_WHAT THE EXERCISE ASKS_:
What appears from the first line of the records below through the line containing "Import Program Properties Samples Coverage." must be reproduced verbatim.

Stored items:
*** Block opens ***

(* ===================================================================== *)
(** * Further properties of [getCurrentTime]                              *)
(* ===================================================================== *)

Module StampFacts.

Import Program Properties Samples Coverage.

Lemma era_days_invert doe : 0 <= doe < 146097 -> era_day_inverts doe = true.
Proof.
  intros H. apply (MomentFacts.all_below_Z era_day_inverts 146097); [vm_compute; reflexivity | lia].
Qed.

(** The date arithmetic loses nothing: the day number is recovered from the
    date. *)
Lemma days_from_civil_from_days days :
  let '(y, m, d) := Moment.civil_from_days days in days_from_civil y m d = days.
Proof.
  unfold Moment.civil_from_days.
  set (z := days + 719468).
  set (era := z / 146097).
  set (doe := z - era * 146097).
  assert (Hdoe : 0 <= doe < 146097).
  { subst doe era. pose proof (Z.mod_pos_bound z 146097 ltac:(lia)) as Hm.
    rewrite Z.mod_eq in Hm by lia. lia. }
  pose proof (era_days_invert doe Hdoe) as Hok. unfold era_day_inverts in Hok.
  cbv zeta in *.
  set (yoe := (doe - doe / 1460 + doe / 36524 - doe / 146096) / 365) in *.
  set (doy := doe - (365 * yoe + yoe / 4 - yoe / 100)) in *.
  set (mp := (5 * doy + 2) / 153) in *.
  set (d := doy - (153 * mp + 2) / 5 + 1) in *.
  set (m := if mp <? 10 then mp + 3 else mp - 9) in *.
  apply andb_true_iff in Hok as [Hok Hmp]. apply andb_true_iff in Hok as [Hlo Hhi].
  apply Z.eqb_eq in Hmp. apply Z.leb_le in Hlo, Hhi.
  unfold days_from_civil.
  assert (Hy : (if m <=? 2 then (if m <=? 2 then yoe + era * 400 + 1 else yoe + era * 400) - 1
                else (if m <=? 2 then yoe + era * 400 + 1 else yoe + era * 400))
               = yoe + era * 400) by (destruct (m <=? 2); lia).
  rewrite Hy, Hmp.
  assert (Hera : (yoe + era * 400) / 400 = era).
  { symmetry. apply (Z.div_unique _ 400 era yoe); lia. }
  rewrite Hera. replace (yoe + era * 400 - era * 400) with yoe by lia.
  subst d doy doe z. lia.
Qed.

(** The fields of a moment determine its local second. *)
Lemma seconds_of_moment_fields (m : Moment.t) :
  seconds_of_fields (Moment.year m, Moment.month m, Moment.date m,
                     Moment.hours m, Moment.minutes m, Moment.seconds m)
  = Moment.local_seconds m.
Proof.
  unfold seconds_of_fields, Moment.year, Moment.month, Moment.date.
  pose proof (days_from_civil_from_days (Moment.local_seconds m / 86400)) as Hd.
  destruct (Moment.civil_from_days (Moment.local_seconds m / 86400)) as [[y mo] d].
  cbn [fst snd]. rewrite Hd.
  unfold Moment.hours, Moment.minutes, Moment.seconds.
  Z.to_euclidean_division_equations. lia.
Qed.

(** X7: two readings of the wall clock give the same key exactly when they
    fall within the same second. *)
Theorem stamps_equal_iff_same_second :
  forall env, wall_clock_in_range env ->
    forall i j : nat,
      stamp_at env i = stamp_at env j <-> wall_now env i / 1000 = wall_now env j / 1000.
Proof.
  intros env Hrange i j.
  destruct (Hrange i) as [Hi_lo Hi_hi], (Hrange j) as [Hj_lo Hj_hi].
  pose proof (MomentFacts.seoul_timestamp (wall_now env i) ltac:(lia) Hi_hi) as [_ Hpi].
  pose proof (MomentFacts.seoul_timestamp (wall_now env j) ltac:(lia) Hj_hi) as [_ Hpj].
  cbv zeta in Hpi, Hpj. fold (stamp_at env i) in Hpi. fold (stamp_at env j) in Hpj.
  split; intros Heq.
  - rewrite Heq, Hpj in Hpi. injection Hpi as Hy Hmo Hd Hh Hmi Hs.
    pose proof (seconds_of_moment_fields (Moment.tz (wall_now env i) "Asia/Seoul")) as Si.
    pose proof (seconds_of_moment_fields (Moment.tz (wall_now env j) "Asia/Seoul")) as Sj.
    rewrite <- Hy, <- Hmo, <- Hd, <- Hh, <- Hmi, <- Hs, Sj in Si.
    unfold Moment.local_seconds in Si. cbn [Moment.instant_ms Moment.utc_offset_s Moment.tz] in Si.
    lia.
  - unfold stamp_at.
    rewrite (MomentFacts.format_fields (wall_now env i)) by lia.
    rewrite (MomentFacts.format_fields (wall_now env j)) by lia.
    cbv zeta.
    assert (Hls : Moment.local_seconds (Moment.tz (wall_now env i) "Asia/Seoul")
                  = Moment.local_seconds (Moment.tz (wall_now env j) "Asia/Seoul")).
    { unfold Moment.local_seconds. cbn [Moment.instant_ms Moment.utc_offset_s Moment.tz].
      rewrite Heq. reflexivity. }
    unfold Moment.year, Moment.month, Moment.date, Moment.hours, Moment.minutes,
      Moment.seconds. rewrite Hls. reflexivity.
Qed.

*** Block closes ***

_ANSWER FOR THE TASK_:
(* ===================================================================== *)
(** * Further properties of [getCurrentTime]                              *)
(* ===================================================================== *)

Module StampFacts.

Import Program Properties Samples Coverage.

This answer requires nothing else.